**BRIEF**
Below are some entries; state how many of their lines contain the word "Hrun", with nothing else in the reply.

**PROVIDED RECORDS**

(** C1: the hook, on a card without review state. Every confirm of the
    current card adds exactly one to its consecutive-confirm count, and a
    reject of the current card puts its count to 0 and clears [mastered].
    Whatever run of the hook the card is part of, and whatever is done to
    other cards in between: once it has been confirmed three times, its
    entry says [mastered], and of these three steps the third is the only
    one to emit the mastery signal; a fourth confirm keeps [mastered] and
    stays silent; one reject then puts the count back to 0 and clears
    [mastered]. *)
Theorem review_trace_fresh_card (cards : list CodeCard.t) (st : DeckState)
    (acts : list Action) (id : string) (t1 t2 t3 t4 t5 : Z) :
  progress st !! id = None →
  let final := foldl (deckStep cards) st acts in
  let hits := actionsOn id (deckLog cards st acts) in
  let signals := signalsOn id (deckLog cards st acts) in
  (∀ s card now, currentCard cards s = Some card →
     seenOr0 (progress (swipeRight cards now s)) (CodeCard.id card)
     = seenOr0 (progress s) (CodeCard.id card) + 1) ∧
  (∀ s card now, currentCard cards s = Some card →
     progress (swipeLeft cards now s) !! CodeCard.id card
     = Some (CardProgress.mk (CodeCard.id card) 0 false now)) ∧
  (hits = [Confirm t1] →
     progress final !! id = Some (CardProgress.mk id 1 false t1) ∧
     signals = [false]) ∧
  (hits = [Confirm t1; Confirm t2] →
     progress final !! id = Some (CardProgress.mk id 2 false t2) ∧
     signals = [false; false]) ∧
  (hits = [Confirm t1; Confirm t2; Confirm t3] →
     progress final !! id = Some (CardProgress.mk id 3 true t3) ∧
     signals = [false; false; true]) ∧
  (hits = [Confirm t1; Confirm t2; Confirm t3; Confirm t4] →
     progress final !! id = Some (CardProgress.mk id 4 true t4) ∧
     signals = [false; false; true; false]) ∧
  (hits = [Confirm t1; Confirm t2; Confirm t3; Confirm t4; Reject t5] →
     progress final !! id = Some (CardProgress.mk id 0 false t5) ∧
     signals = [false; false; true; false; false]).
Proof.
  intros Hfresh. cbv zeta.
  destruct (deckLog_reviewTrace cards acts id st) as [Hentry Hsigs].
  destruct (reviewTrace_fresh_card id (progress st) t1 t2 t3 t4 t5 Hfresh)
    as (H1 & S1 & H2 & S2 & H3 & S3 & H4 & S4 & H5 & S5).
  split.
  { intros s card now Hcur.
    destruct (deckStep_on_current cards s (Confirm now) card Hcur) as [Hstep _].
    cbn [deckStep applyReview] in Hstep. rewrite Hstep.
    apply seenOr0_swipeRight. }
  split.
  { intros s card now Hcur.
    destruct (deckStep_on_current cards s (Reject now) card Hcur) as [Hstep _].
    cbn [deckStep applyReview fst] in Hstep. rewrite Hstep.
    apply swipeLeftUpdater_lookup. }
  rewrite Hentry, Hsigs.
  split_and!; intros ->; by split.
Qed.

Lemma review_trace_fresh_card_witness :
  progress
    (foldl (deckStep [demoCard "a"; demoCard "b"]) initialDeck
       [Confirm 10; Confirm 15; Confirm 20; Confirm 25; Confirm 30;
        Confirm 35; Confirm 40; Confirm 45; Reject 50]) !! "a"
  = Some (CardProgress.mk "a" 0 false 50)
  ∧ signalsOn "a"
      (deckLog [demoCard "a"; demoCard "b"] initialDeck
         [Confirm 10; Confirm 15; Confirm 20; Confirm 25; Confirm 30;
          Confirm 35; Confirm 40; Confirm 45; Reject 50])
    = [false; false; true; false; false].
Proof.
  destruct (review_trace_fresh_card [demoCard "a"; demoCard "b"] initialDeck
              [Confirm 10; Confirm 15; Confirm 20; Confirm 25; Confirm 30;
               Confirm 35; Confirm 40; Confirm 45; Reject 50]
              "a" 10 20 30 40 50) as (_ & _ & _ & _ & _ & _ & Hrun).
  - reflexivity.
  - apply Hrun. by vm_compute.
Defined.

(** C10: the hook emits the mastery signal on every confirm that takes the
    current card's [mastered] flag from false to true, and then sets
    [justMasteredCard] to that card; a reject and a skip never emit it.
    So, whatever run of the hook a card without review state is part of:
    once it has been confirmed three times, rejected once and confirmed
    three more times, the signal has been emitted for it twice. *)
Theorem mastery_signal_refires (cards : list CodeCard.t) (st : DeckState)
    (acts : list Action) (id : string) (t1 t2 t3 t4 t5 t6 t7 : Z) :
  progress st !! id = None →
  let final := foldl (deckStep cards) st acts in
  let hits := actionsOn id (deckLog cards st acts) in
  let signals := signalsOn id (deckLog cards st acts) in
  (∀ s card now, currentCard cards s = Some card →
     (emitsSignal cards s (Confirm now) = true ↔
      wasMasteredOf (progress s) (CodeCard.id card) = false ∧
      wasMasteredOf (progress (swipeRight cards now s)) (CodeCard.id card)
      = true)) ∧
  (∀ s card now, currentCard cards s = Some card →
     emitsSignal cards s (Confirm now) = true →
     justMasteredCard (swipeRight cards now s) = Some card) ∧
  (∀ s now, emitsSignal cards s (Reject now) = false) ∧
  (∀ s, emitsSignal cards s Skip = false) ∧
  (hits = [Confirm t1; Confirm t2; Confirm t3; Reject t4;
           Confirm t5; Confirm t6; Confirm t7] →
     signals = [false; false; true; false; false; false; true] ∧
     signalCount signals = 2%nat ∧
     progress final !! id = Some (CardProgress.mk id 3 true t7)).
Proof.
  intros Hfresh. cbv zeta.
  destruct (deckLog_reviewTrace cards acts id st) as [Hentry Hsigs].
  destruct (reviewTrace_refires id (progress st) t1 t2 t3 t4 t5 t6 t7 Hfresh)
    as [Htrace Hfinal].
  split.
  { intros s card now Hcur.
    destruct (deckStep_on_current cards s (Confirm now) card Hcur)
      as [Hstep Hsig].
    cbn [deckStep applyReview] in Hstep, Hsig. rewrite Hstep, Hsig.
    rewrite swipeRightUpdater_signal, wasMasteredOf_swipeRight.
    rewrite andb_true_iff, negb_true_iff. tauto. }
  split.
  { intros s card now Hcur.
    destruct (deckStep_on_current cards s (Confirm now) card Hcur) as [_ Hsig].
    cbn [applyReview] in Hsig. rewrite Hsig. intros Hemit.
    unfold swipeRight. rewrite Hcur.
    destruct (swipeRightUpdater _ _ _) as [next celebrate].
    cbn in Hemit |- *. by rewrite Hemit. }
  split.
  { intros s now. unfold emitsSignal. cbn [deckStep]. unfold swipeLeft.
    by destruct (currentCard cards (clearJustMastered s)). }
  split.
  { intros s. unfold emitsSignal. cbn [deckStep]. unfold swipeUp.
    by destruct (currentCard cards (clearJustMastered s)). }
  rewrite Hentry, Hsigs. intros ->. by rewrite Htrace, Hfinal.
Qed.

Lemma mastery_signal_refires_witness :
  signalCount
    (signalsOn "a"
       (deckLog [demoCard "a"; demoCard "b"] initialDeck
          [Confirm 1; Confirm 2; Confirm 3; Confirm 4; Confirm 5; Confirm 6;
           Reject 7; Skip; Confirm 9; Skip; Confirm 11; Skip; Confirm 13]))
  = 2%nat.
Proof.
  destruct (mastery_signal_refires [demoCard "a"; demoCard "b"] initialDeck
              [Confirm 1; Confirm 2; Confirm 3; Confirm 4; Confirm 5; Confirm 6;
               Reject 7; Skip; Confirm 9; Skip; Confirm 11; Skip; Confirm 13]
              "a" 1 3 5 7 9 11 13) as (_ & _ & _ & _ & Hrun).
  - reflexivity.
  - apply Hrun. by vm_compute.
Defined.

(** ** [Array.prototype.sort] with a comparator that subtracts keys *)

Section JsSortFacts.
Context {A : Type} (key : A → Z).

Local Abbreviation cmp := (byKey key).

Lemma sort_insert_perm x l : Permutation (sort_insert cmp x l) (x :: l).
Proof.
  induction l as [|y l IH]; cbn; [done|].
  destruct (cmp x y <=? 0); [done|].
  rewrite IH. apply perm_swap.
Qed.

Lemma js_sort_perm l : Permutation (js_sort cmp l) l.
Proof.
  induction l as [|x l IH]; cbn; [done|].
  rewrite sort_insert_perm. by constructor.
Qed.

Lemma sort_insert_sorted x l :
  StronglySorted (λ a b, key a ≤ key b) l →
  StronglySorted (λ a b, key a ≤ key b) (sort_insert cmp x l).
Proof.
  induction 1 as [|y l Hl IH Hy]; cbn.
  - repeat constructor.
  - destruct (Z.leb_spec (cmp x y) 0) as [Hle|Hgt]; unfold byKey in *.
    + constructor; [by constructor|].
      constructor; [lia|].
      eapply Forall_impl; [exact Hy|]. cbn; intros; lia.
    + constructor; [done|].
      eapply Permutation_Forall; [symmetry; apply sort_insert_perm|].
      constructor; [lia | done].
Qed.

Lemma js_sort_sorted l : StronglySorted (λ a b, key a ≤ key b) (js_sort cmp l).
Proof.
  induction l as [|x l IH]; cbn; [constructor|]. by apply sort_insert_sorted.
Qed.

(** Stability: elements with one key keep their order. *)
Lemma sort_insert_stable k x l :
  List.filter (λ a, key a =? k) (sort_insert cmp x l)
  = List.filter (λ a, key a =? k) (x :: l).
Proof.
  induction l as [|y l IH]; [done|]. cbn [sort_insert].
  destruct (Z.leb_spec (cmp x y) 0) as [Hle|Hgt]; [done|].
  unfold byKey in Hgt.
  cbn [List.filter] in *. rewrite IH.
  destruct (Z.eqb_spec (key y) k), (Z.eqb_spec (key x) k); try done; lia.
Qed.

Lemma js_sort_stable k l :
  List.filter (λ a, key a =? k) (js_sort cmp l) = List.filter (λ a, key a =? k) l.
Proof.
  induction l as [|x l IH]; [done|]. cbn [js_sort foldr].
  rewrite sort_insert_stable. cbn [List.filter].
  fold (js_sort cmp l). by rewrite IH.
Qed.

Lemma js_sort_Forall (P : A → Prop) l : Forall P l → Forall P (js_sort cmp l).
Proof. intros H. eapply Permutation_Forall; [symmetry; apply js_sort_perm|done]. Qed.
==
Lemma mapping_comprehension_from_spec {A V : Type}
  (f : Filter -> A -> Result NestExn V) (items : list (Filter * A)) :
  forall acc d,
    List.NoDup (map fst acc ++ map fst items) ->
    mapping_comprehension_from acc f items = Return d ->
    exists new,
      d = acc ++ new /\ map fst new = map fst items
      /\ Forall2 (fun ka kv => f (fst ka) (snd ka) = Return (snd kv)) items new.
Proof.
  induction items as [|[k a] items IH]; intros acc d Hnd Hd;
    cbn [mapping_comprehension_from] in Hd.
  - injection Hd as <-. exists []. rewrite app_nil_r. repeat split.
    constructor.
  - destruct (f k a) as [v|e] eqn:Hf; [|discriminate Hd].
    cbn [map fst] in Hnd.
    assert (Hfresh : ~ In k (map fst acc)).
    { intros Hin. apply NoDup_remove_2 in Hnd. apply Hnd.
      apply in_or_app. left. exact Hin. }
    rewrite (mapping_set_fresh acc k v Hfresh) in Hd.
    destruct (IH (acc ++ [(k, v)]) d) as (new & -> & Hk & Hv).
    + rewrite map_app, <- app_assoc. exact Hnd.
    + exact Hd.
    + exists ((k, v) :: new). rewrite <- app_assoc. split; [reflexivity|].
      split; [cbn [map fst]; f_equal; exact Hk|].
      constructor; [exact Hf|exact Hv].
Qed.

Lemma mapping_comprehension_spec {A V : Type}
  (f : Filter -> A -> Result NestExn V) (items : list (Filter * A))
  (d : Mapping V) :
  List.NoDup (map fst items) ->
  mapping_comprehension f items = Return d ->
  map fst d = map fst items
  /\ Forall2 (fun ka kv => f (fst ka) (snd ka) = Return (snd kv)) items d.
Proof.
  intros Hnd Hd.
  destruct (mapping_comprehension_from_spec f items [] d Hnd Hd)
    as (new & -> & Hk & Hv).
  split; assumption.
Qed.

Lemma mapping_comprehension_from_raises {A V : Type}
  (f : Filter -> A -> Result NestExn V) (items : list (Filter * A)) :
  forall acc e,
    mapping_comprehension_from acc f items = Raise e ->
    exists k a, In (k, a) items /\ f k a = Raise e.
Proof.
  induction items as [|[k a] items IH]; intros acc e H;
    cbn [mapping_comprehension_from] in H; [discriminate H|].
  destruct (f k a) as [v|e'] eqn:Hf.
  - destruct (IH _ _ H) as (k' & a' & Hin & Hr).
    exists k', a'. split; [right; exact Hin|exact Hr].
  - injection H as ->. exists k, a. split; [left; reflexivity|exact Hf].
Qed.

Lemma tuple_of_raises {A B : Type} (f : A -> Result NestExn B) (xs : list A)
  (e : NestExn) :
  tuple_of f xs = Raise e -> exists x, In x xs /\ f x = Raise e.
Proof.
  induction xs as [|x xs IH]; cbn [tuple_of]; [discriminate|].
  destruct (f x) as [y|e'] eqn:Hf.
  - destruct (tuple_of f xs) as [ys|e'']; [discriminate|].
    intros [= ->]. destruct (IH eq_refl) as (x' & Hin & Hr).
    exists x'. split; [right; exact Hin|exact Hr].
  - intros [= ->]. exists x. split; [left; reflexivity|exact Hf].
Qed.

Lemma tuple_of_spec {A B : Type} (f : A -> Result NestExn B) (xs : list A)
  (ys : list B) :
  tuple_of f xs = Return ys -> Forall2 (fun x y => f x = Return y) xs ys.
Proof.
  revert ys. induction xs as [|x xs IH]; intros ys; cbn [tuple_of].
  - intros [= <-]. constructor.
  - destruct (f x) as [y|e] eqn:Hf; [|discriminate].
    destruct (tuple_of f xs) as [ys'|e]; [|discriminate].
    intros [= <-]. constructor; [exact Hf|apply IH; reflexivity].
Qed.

**WRITTEN RESPONSE**
4